ELECTRONICS AND APPLICATIONS

Academic Year 2020/2021 - 1° Year - Curriculum PHYSICS APPLIED TO CULTURAL HERITAGE, ENVIRONMENT AND MEDICINE
Teaching Staff: Domenico LO PRESTI
Credit Value: 6
Scientific field: FIS/01 - Experimental physics
Taught classes: 42 hours
Term / Semester:

Learning Objectives

Learning objectives

Il corso si propone di fornire allo studente gli elementi di base e una panoramica sullo stato dell’arte delle catene elettroniche associate a rivelatori di radiazioni e particelle: conoscenza delle architetture elettroniche per l’estrazione ottimale delle informazioni prodotte nei rivelatori; Criteri di progetto dell’elettronica di front-end e della caratterizzazione dei rivelatori; metodologie di indagine utilizzate per lo studio del funzionamento dei circuiti elettronici e dei risultati delle misure.

The course aims to provide the student with the basic elements and an overview of the state of the art of electronic chains associated with radiation and particle detectors: knowledge of electronic architectures for the optimal extraction of the information produced in the detectors; Project criteria for front-end electronics and detector characterization; methodologies used to study the operation of electronic circuits and measurement results.

knowledge and understanding

Understanding of the main phenomena that determine electronic noise. Knowledge of the methods for the optimization of the noise signal ratio. Time and charge measures. Analog-digital conversion. Programmable logic. Electronic simulators and test equipment. Calculation programs for automatic analysis of results.

Applying knowledge and understanding

Ability to identify essential blocks of an electronic chain associated with a detector. Ability to simulate and verify the operation of electronic circuits. Ability to build automated testing and analysis platforms.
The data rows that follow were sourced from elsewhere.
Lemma find_marked_none i e p :
  marker_free i e <-> find_marked i e p = None.
Proof.
  revert p. induction e as [a cs IH] using Element_induction. intros p.
  rewrite Forall_lookup in IH. rewrite find_marked_eq. split.
  - intros Hfree.
    rewrite bool_decide_eq_false_2 by (apply (Hfree [] (Elem a cs)); reflexivity).
    apply scan_marked_none. apply Forall_lookup_2. intros k c Hc q.
    apply (IH k c Hc). apply (marker_free_child i (Elem a cs) k); assumption.
  - destruct (bool_decide (wdhId a = Some i)) eqn:Hroot; [discriminate |].
    apply bool_decide_eq_false in Hroot.
    intros Hscan down e' Hnode. destruct down as [|k rest].
    + injection Hnode as <-. exact Hroot.
    + cbn [node_down children] in Hnode.
      destruct (cs !! k) as [c|] eqn:Hc; [| discriminate].
      pose proof (scan_marked_none_inv i cs 0 p Hscan k c Hc) as Hnone.
      apply (IH k c Hc) in Hnone. apply (Hnone rest e' Hnode).
Qed.

Lemma scan_marked_at i l k p idx c q :
  (forall j c', (j < idx)%nat -> l !! j = Some c' ->
                find_marked i c' ((k + j)%nat :: p) = None) ->
  l !! idx = Some c ->
  find_marked i c ((k + idx)%nat :: p) = Some q ->
  scan_marked i l k p = Some q.
Proof.
  revert k idx. induction l as [|x l IH]; intros k idx Hbefore Hc Hq;
    [discriminate |].
  cbn [scan_marked]. destruct idx as [|idx].
  - injection Hc as <-. rewrite Nat.add_0_r in Hq. rewrite Hq. reflexivity.
  - pose proof (Hbefore 0%nat x ltac:(lia) eq_refl) as H0.
    rewrite Nat.add_0_r in H0. rewrite H0.
    apply (IH (S k) idx).
    + intros j c' Hj Hc'. rewrite Nat.add_succ_l, <- Nat.add_succ_r.
      apply Hbefore; [lia | exact Hc'].
    + exact Hc.
    + rewrite Nat.add_succ_l, <- Nat.add_succ_r. exact Hq.
Qed.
Ability to use tools to apply solutions to new problems (problem solving) and in different contexts.

Communication skills

Communication skills in detectors and associated electronics.

Learning skills.

Acquisition of appropriate cognitive tools for the continuous updating of knowledge and the ability to access specialized literature in the field of electronics associated with detectors.


Course Structure

Should the circumstances require online or blended teaching, appropriate modifications to what is hereby stated may be introduced, in order to achieve the main objectives of the course.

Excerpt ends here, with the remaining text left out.